▸ **What is needed**
Of the lines in the data below, write out exactly those from the one holding "parameters in separate" through the one holding "- exact (sd_soa _ _ _ DemoServe.the_seats).", both included.

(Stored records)
= = = =

(* ===== verification/BatchClaims.v ===== *)
(** * Claims on the operations of a batch *)

From S2P Require Import Prelude PyFloat Allocator AllocatorFacts Request ReqPool LLM42Info Demo InfoFacts World MemCommon CacheLaws BatchOps LLM42Worker WorkerFacts BatchFacts Scheduler OutputProcessor OutputFacts DecodeFacts DecodeStep DecodePass DecodeClaims PrepareFacts RetractFacts EventLoop LoopFacts Serving ServingClaims.
Import PoolFacts Batch Finish OneStream Pass Step.

Module BatchClaims.

(** C16: A batch keeps its requests, rows, lengths, last tokens and sampling
    parameters in separate tensors; [filter_batch] filters them together.
    Seen as a list of entries, the batch afterwards is exactly the list of
    the entries whose request is unfinished and not excluded, in their
    order. *)
Theorem filter_batch_filters_entries {C} (wd : World C) rs exclude :
  soa (batch wd) → at_heap wd (b_reqs (batch wd)) rs → logprob_flag rs (batch wd) →
  ∃ b', BatchOps.filter_batch exclude None wd = (Ok tt, wd <| batch := b' |>) ∧
    entries b' = filter (keepable (heap wd) exclude) (entries (batch wd)) ∧ (b_reqs b' ≠ [] → soa b').
Proof.
  intros Hs F Hl. destruct (filter_batch_ok wd rs exclude Hs F Hl) as (b' & E & En & S & _). by exists b'.
Qed.

Definition short : World ChunkCache :=
  (home DemoServe.loop) <| heap ::= <[1%nat := DemoServe.req1 <| finished_reason := Some (FINISH_LENGTH 8) |>]> |>.

Lemma filter_batch_filters_entries_witness :
  ∃ b', BatchOps.filter_batch [] None short = (Ok tt, short <| batch := b' |>) ∧
    entries b' = filter (keepable (heap short) []) (entries (batch short)).
Proof.
  destruct (filter_batch_filters_entries short
    [DemoServe.req0; DemoServe.req1 <| finished_reason := Some (FINISH_LENGTH 8) |>; DemoServe.req2] [])
    as (b' & E & En & _).
  - exact (sd_soa _ _ _ DemoServe.the_seats).
  - repeat (constructor; [reflexivity|]). constructor.
  - intros E. vm_compute in E. discriminate E.
  - exists b'. split; [exact E|exact En].
Defined.

(** C17: [merge_batch] appends the entries of the other batch, tensor by
    tensor, and the result is again well formed; both batches must have
    drawn their tokens and agree on whether they use seeds. *)
Theorem merge_batch_appends_entries b other :
  soa b → soa other → mergeable b other →
  ∃ b', BatchOps.merge_batch b other = Ok b' ∧ soa b' ∧ entries b' = entries b ++ entries other.
Proof.
  intros Hb Ho Hm. destruct (merge_batch_ok b other Hb Ho Hm) as (b' & E & S & En & _). by exists b'.
Qed.

Lemma merge_batch_appends_entries_witness :
  ∃ b', BatchOps.merge_batch DemoServe.the_batch DemoServe.the_batch = Ok b' ∧
    entries b' = entries DemoServe.the_batch ++ entries DemoServe.the_batch.
Proof.
  pose proof (sd_soa _ _ _ DemoServe.the_seats) as Hs.
  destruct (merge_batch_appends_entries DemoServe.the_batch DemoServe.the_batch) as (b' & E & _ & En).
  - exact Hs.
  - exact Hs.
  - split; [by eexists|]. split; [by eexists|]. intros i i' [= <-] [= <-]. done.
  - exists b'. split; [exact E|exact En].
Defined.

(** C34: Preparing a decode pass, when there is a free slot for every request
    ([ChunkCache], page size 1): every request gets one new slot, distinct
    from all others, entered in its row behind the ones it has; both its
    lengths and the lengths in the batch grow by one, no other request
    changes, and no slot is lost. *)
Theorem prepare_for_decode_seats `{Externals} slots (wd : World ChunkCache) :
  seated 1 slots wd → all_going wd → len (b_reqs (batch wd)) ≤ available_size (kv wd) →
  ∃ wd', BatchOps.prepare_for_decode wd = (Ok tt, wd') ∧ seated 0 slots wd' ∧
    b_reqs (batch wd') = b_reqs (batch wd) ∧ b_forward_mode (batch wd') = Some DECODE ∧
    ∀ id, heap wd' !! id = (if decide (id ∈ b_reqs (batch wd)) then BatchOps.decode_req else λ r, r) <$> heap wd !! id.
Proof.
  intros Hs Hg Hn. destruct (prepare_for_decode_ok slots wd Hs Hg Hn) as (wd' & E & [P1 P2 P3 P4 P5]).
  exists wd'. split_and!; try done. intros id. destruct (decide (id ∈ b_reqs (batch wd))) as [Hi|Hi]; [auto|].
  rewrite (P5 id Hi). symmetry. apply option_fmap_id.
Qed.

#[local] Existing Instance DemoSched.externals.

Lemma the_going : all_going (home DemoServe.loop).
Proof. intros id r _ Hr. destruct (DemoServe.serve_cases id r Hr) as [[-> ->]|[[-> ->]|[-> ->]]]; reflexivity. Qed.

Lemma prepare_for_decode_seats_witness :
  ∃ wd', BatchOps.prepare_for_decode (home DemoServe.loop) = (Ok tt, wd') ∧ seated 0 DemoServe.slots wd'.
Proof.
  destruct (prepare_for_decode_seats DemoServe.slots (home DemoServe.loop) DemoServe.the_seats the_going)
    as (wd' & E & Hs & _); [vm_compute; congruence|].
  exists wd'. split; [exact E|exact Hs].
Defined.

(** C15: Retraction terminates and does what it is for.  The requests that
    stay can all get a slot, at least one stays, and each that does not has
    given back its slots and its row; none is lost.  The only failure is a
    request that needs more tokens than the server has slots. *)
Theorem retract_decode_makes_room `{Externals} slots (wd : World ChunkCache) :
  seated 1 slots wd → all_going wd → b_reqs (batch wd) ≠ [] →
  ∃ res wd', BatchOps.retract_decode wd = (res, wd') ∧
    (res = Raise ValueError ∧ too_large slots wd ∨
     ∃ out, res = Ok out ∧ seated 1 slots wd' ∧ b_reqs (batch wd') ≠ [] ∧
       len (b_reqs (batch wd')) ≤ available_size (kv wd') ∧
       (∀ id, id ∈ b_reqs (batch wd') → id ∈ b_reqs (batch wd) ∧ heap wd' !! id = heap wd !! id) ∧
       (∀ id r, heap wd !! id = Some r → id ∈ b_reqs (batch wd) → ¬ (id ∈ b_reqs (batch wd')) →
          heap wd' !! id = Some (retracted r))).
Proof.
  intros Hs Hg Hne.
  destruct (retract_decode_ok slots wd Hs Hg Hne) as
    (wd' & [[E Hbig]|(retr & ratio & E & Hs' & _ & Hne' & Hroom & (_ & Th1 & Th2) & _)]).
  - exists (Raise ValueError), wd'. auto.
  - exists (Ok (retr, ratio)), wd'. split; [done|]. right. exists (retr, ratio). split_and!; try done.
    intros id r Hr Hi Hn. destruct (Th2 id r Hr Hn) as [[? _]|[_ ?]]; done.
Qed.

Lemma retract_decode_makes_room_witness :
  ∃ out wd', BatchOps.retract_decode (home DemoServe.loop) = (Ok out, wd') ∧ seated 1 DemoServe.slots wd'.
Proof.
  destruct (retract_decode_makes_room DemoServe.slots (home DemoServe.loop) DemoServe.the_seats the_going)
    as (res & wd' & E & [[-> _]|(out & -> & Hs & _)]).
  - discriminate.
  - vm_compute in E. discriminate E.
  - exists out, wd'. split; [exact E|exact Hs].
Defined.

End BatchClaims.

= = = =

▸ **Task output**
    parameters in separate tensors; [filter_batch] filters them together.
    Seen as a list of entries, the batch afterwards is exactly the list of
    the entries whose request is unfinished and not excluded, in their
    order. *)
Theorem filter_batch_filters_entries {C} (wd : World C) rs exclude :
  soa (batch wd) → at_heap wd (b_reqs (batch wd)) rs → logprob_flag rs (batch wd) →
  ∃ b', BatchOps.filter_batch exclude None wd = (Ok tt, wd <| batch := b' |>) ∧
    entries b' = filter (keepable (heap wd) exclude) (entries (batch wd)) ∧ (b_reqs b' ≠ [] → soa b').
Proof.
  intros Hs F Hl. destruct (filter_batch_ok wd rs exclude Hs F Hl) as (b' & E & En & S & _). by exists b'.
Qed.

Definition short : World ChunkCache :=
  (home DemoServe.loop) <| heap ::= <[1%nat := DemoServe.req1 <| finished_reason := Some (FINISH_LENGTH 8) |>]> |>.

Lemma filter_batch_filters_entries_witness :
  ∃ b', BatchOps.filter_batch [] None short = (Ok tt, short <| batch := b' |>) ∧
    entries b' = filter (keepable (heap short) []) (entries (batch short)).
Proof.
  destruct (filter_batch_filters_entries short
    [DemoServe.req0; DemoServe.req1 <| finished_reason := Some (FINISH_LENGTH 8) |>; DemoServe.req2] [])
    as (b' & E & En & _).
  - exact (sd_soa _ _ _ DemoServe.the_seats).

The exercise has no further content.